→ **Problem**: Output the records. Match them exactly.

→ **Provided data**:

--*--

(** [beforeInvoke]: [None] is the nil callback. *)
Definition before_invoke : Type := option (nat -> ToolCall -> option error).
Definition crossing (before : before_invoke) (index : nat) (call : ToolCall) : list effect * bool :=
  match before with
  | None => ([], true)
  | Some f => ([Crossed], match f index call with Some _ => false | None => true end)
  end.

Definition invoke_call (d : toolDispatcher) (before : before_invoke) (scope : Scope) (boundary : option nat)
    (index : nat) (call : ToolCall) (preflight : toolPreflightAuthorization) : list effect * ToolResult * bool :=
  match validateCall d call, td_tools d !! call_Name call with
  | Some failure, _ => ([], failure, false)
  | None, None => ([], failedToolResult (call_ID call) "tool_not_found" "requested tool is not installed", false)
  | None, Some installed =>
    match authorize d index call scope preflight with
    | (effects, Some failure) => (effects, failure, false)
    | (effects, None) =>
      let '(crossed, safe) := crossing before index call in
      if negb safe then
        (effects ++ crossed, failedToolResult (call_ID call) "execution_state_error" "tool execution could not be started safely", false)
      else
        let invocation := tool_invocation d call scope boundary in
        let '(r, violation) := tool_outcome d call (tool_Invoke (it_value installed) index invocation) in
        (effects ++ crossed ++ [TraceStarted; Invoked invocation; TraceCompleted (res_Status r)], r, violation)
    end
  end.

(** ** Batches *)
Definition parallel_call (d : toolDispatcher) (call : ToolCall) : bool :=
  match td_tools d !! call_Name call with Some installed => bool_decide (it_safety installed = ParallelSafe) | None => false end.
(** The call is run on its own: [!ok || installed.safety == tool.Serial]. *)
Definition serial_call (d : toolDispatcher) (call : ToolCall) : bool :=
  match td_tools d !! call_Name call with Some installed => bool_decide (it_safety installed = Serial) | None => true end.
Fixpoint parallel_prefix (d : toolDispatcher) (calls : list ToolCall) : nat :=
  match calls with
  | call :: calls => if parallel_call d call then S (parallel_prefix d calls) else 0
  | [] => 0
  end.

(** [batches] lists, per batch, the effects of each of its calls. *)
Record toolDispatchOutcome := MkOutcome { to_results : list ToolResult; to_contractViolation : bool; to_batches : list (list (list effect)) }.
Fixpoint execute_gates (o : inputGateOccurrence) (i : nat) (gates_ : list ExtensionDescriptor) : gates (inputGateOccurrence * option gate_failure) :=
  match gates_ with
  | [] => mret (o, None)
  | descriptor :: gates_ =>
    done ← read ctx_Err_now;
    match done with
    | Some err => o ← cancelPreparedInputGates e o i; mret (o, Some (GateStopped err))
    | None =>
      match ig_entries o !! i, ig_views o !! i with
      | Some entry, Some view =>
        at_ ← clock e;
        let pending := started_entry entry at_ in
        out ← region (commitInputGateEntry e (ig_actor o) pending "input-gate-pending");
        match out with
        | inr err => o ← cancelPreparedInputGates e o (if IsCode err CodeRuntimeClosed then i else S i); mret (o, Some (GateStopped err))
        | inl _ =>
          let o := with_gate_entries o (<[i := pending]> (ig_entries o)) in
          answer ← invoke_hook descriptor (GateView view);
          done ← read ctx_Err_now;
          let outcome := gate_outcome view answer done in
          at_ ← clock e;
          match gate_terminal pending at_ outcome with
          | None => mret (o, Some (GateStopped not_encodable))
          | Some terminal =>
            out ← region (commitInputGateEntry e (ig_actor o) terminal "input-gate-terminal");
            match out with
            | inr err => o ← cancelPreparedInputGates e o (S i); mret (o, Some (GateStopped err))
            | inl _ =>
              let o := with_gate_entries o (<[i := terminal]> (ig_entries o)) in
              match outcome with
              | inl f => o ← cancelPreparedInputGates e o (S i); mret (o, Some (GateFailed f))
              | inr result =>
                if bool_decide (igr_Decision result = DecisionReject) then o ← cancelPreparedInputGates e o (S i); mret (o, Some (GateStopped inputRejected))
                else execute_gates o (S i) gates_
              end
            end
          end
        end
      | _, _ => Crash index_out_of_range
      end
    end
  end.
Definition executeInputGateOccurrence (o : inputGateOccurrence) : gates (inputGateOccurrence * option gate_failure) :=
  execute_gates o 0 (rc_inputGates c).
(* ===== verification/RuntimeFacts.v ===== *)
(** * What the computations of a runtime change

    The run a snapshot records and the model attempts and tool calls of its
    history, what a commit and a recovery do to them, and a Hoare logic for the
    computations of a runtime.  A computation is quiet when it leaves these and
    the fields of the runtime as they are, except the revision, the counter of
    identities and the notices. *)

From stdpp Require Import pretty.
From S2P Require Import Prelude GoStrings AgentTypes ModelContracts SessionTypes ExtensionJournal.
From S2P Require Import SessionValidate SessionHistory SessionApply SessionRecover SessionCreate SessionStore SessionManager HookViews.
From S2P Require Import TextFacts SessionHistoryFacts SessionInvariant SessionCommitFacts SessionRecoverFacts SessionStoreFacts SessionSafety SessionProperties.
From S2P Require Import ToolDispatcher LoopProtocol RuntimeState RuntimeCommands RuntimeRun RuntimeLifecycle.
From S2P Require Import ModelStream.

(** ** The run of a snapshot *)
Definition attempts (h : list HistoryFact) : list ModelAttemptFact := omap hf_ModelAttempt h.
Definition tool_calls (h : list HistoryFact) : list ToolCall := omap hf_ToolCall h.

(** The run state with the active run, the attempts and the calls. *)
Definition run_view : Type := RunState * string * list ModelAttemptFact * list ToolCall.
Definition view_of (s : Snapshot) : run_view := (sn_RunState s, sn_ActiveRunID s, attempts (sn_History s), tool_calls (sn_History s)).

(** What one change of a commit does to it. *)
Definition change_attempt (c : Change) : option ModelAttemptFact := if bool_decide (ch_Kind c = AppendModelAttempt) then ch_ModelAttempt c else None.
Definition change_call (c : Change) : option ToolCall := if bool_decide (ch_Kind c = AppendToolCall) then ch_ToolCall c else None.
Definition change_run (run : RunState * string) (c : Change) : RunState * string :=
  if bool_decide (ch_Kind c = SetRunState) then
    match ch_RunState c with
    | Some r => if bool_decide (rsc_State r = RunRunning) then (RunRunning, rsc_RunID r) else (RunIdle, "")
    | None => run
    end
  else run.
Definition view_changed (v : run_view) (c : Change) : run_view :=
  let '(run, a, t) := v in (change_run run c, a ++ option_list (change_attempt c), t ++ option_list (change_call c)).
Definition view_after (cs : list Change) (v : run_view) : run_view := foldl view_changed v cs.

--*--

→ **Written answer**:
(** [beforeInvoke]: [None] is the nil callback. *)
Definition before_invoke : Type := option (nat -> ToolCall -> option error).
Definition crossing (before : before_invoke) (index : nat) (call : ToolCall) : list effect * bool :=
  match before with
  | None => ([], true)
  | Some f => ([Crossed], match f index call with Some _ => false | None => true end)
  end.

Definition invoke_call (d : toolDispatcher) (before : before_invoke) (scope : Scope) (boundary : option nat)
    (index : nat) (call : ToolCall) (preflight : toolPreflightAuthorization) : list effect * ToolResult * bool :=
  match validateCall d call, td_tools d !! call_Name call with
  | Some failure, _ => ([], failure, false)
  | None, None => ([], failedToolResult (call_ID call) "tool_not_found" "requested tool is not installed", false)
  | None, Some installed =>
    match authorize d index call scope preflight with
    | (effects, Some failure) => (effects, failure, false)
    | (effects, None) =>
      let '(crossed, safe) := crossing before index call in
      if negb safe then
        (effects ++ crossed, failedToolResult (call_ID call) "execution_state_error" "tool execution could not be started safely", false)
      else
        let invocation := tool_invocation d call scope boundary in
        let '(r, violation) := tool_outcome d call (tool_Invoke (it_value installed) index invocation) in
        (effects ++ crossed ++ [TraceStarted; Invoked invocation; TraceCompleted (res_Status r)], r, violation)
    end
  end.

(** ** Batches *)
Definition parallel_call (d : toolDispatcher) (call : ToolCall) : bool :=
  match td_tools d !! call_Name call with Some installed => bool_decide (it_safety installed = ParallelSafe) | None => false end.
(** The call is run on its own: [!ok || installed.safety == tool.Serial]. *)
Definition serial_call (d : toolDispatcher) (call : ToolCall) : bool :=
  match td_tools d !! call_Name call with Some installed => bool_decide (it_safety installed = Serial) | None => true end.
Fixpoint parallel_prefix (d : toolDispatcher) (calls : list ToolCall) : nat :=
  match calls with
  | call :: calls => if parallel_call d call then S (parallel_prefix d calls) else 0
  | [] => 0
  end.

(** [batches] lists, per batch, the effects of each of its calls. *)
Record toolDispatchOutcome := MkOutcome { to_results : list ToolResult; to_contractViolation : bool; to_batches : list (list (list effect)) }.
Fixpoint execute_gates (o : inputGateOccurrence) (i : nat) (gates_ : list ExtensionDescriptor) : gates (inputGateOccurrence * option gate_failure) :=
  match gates_ with
  | [] => mret (o, None)
  | descriptor :: gates_ =>
    done ← read ctx_Err_now;
    match done with
    | Some err => o ← cancelPreparedInputGates e o i; mret (o, Some (GateStopped err))
    | None =>
      match ig_entries o !! i, ig_views o !! i with
      | Some entry, Some view =>
        at_ ← clock e;
        let pending := started_entry entry at_ in
        out ← region (commitInputGateEntry e (ig_actor o) pending "input-gate-pending");
        match out with
        | inr err => o ← cancelPreparedInputGates e o (if IsCode err CodeRuntimeClosed then i else S i); mret (o, Some (GateStopped err))
        | inl _ =>
          let o := with_gate_entries o (<[i := pending]> (ig_entries o)) in
          answer ← invoke_hook descriptor (GateView view);
          done ← read ctx_Err_now;
          let outcome := gate_outcome view answer done in
          at_ ← clock e;
          match gate_terminal pending at_ outcome with
          | None => mret (o, Some (GateStopped not_encodable))
          | Some terminal =>
            out ← region (commitInputGateEntry e (ig_actor o) terminal "input-gate-terminal");
            match out with
            | inr err => o ← cancelPreparedInputGates e o (S i); mret (o, Some (GateStopped err))
            | inl _ =>
              let o := with_gate_entries o (<[i := terminal]> (ig_entries o)) in
              match outcome with
              | inl f => o ← cancelPreparedInputGates e o (S i); mret (o, Some (GateFailed f))
              | inr result =>
                if bool_decide (igr_Decision result = DecisionReject) then o ← cancelPreparedInputGates e o (S i); mret (o, Some (GateStopped inputRejected))
                else execute_gates o (S i) gates_
              end
            end
          end
        end
      | _, _ => Crash index_out_of_range
      end
    end
  end.
Definition executeInputGateOccurrence (o : inputGateOccurrence) : gates (inputGateOccurrence * option gate_failure) :=
  execute_gates o 0 (rc_inputGates c).
(* ===== verification/RuntimeFacts.v ===== *)
(** * What the computations of a runtime change

    The run a snapshot records and the model attempts and tool calls of its
    history, what a commit and a recovery do to them, and a Hoare logic for the
    computations of a runtime.  A computation is quiet when it leaves these and
    the fields of the runtime as they are, except the revision, the counter of
    identities and the notices. *)

From stdpp Require Import pretty.
From S2P Require Import Prelude GoStrings AgentTypes ModelContracts SessionTypes ExtensionJournal.
From S2P Require Import SessionValidate SessionHistory SessionApply SessionRecover SessionCreate SessionStore SessionManager HookViews.
From S2P Require Import TextFacts SessionHistoryFacts SessionInvariant SessionCommitFacts SessionRecoverFacts SessionStoreFacts SessionSafety SessionProperties.
From S2P Require Import ToolDispatcher LoopProtocol RuntimeState RuntimeCommands RuntimeRun RuntimeLifecycle.
From S2P Require Import ModelStream.

(** ** The run of a snapshot *)
Definition attempts (h : list HistoryFact) : list ModelAttemptFact := omap hf_ModelAttempt h.
Definition tool_calls (h : list HistoryFact) : list ToolCall := omap hf_ToolCall h.

(** The run state with the active run, the attempts and the calls. *)
Definition run_view : Type := RunState * string * list ModelAttemptFact * list ToolCall.
Definition view_of (s : Snapshot) : run_view := (sn_RunState s, sn_ActiveRunID s, attempts (sn_History s), tool_calls (sn_History s)).

(** What one change of a commit does to it. *)
Definition change_attempt (c : Change) : option ModelAttemptFact := if bool_decide (ch_Kind c = AppendModelAttempt) then ch_ModelAttempt c else None.
Definition change_call (c : Change) : option ToolCall := if bool_decide (ch_Kind c = AppendToolCall) then ch_ToolCall c else None.
Definition change_run (run : RunState * string) (c : Change) : RunState * string :=
  if bool_decide (ch_Kind c = SetRunState) then
    match ch_RunState c with
    | Some r => if bool_decide (rsc_State r = RunRunning) then (RunRunning, rsc_RunID r) else (RunIdle, "")
    | None => run
    end
  else run.
Definition view_changed (v : run_view) (c : Change) : run_view :=
  let '(run, a, t) := v in (change_run run c, a ++ option_list (change_attempt c), t ++ option_list (change_call c)).
Definition view_after (cs : list Change) (v : run_view) : run_view := foldl view_changed v cs.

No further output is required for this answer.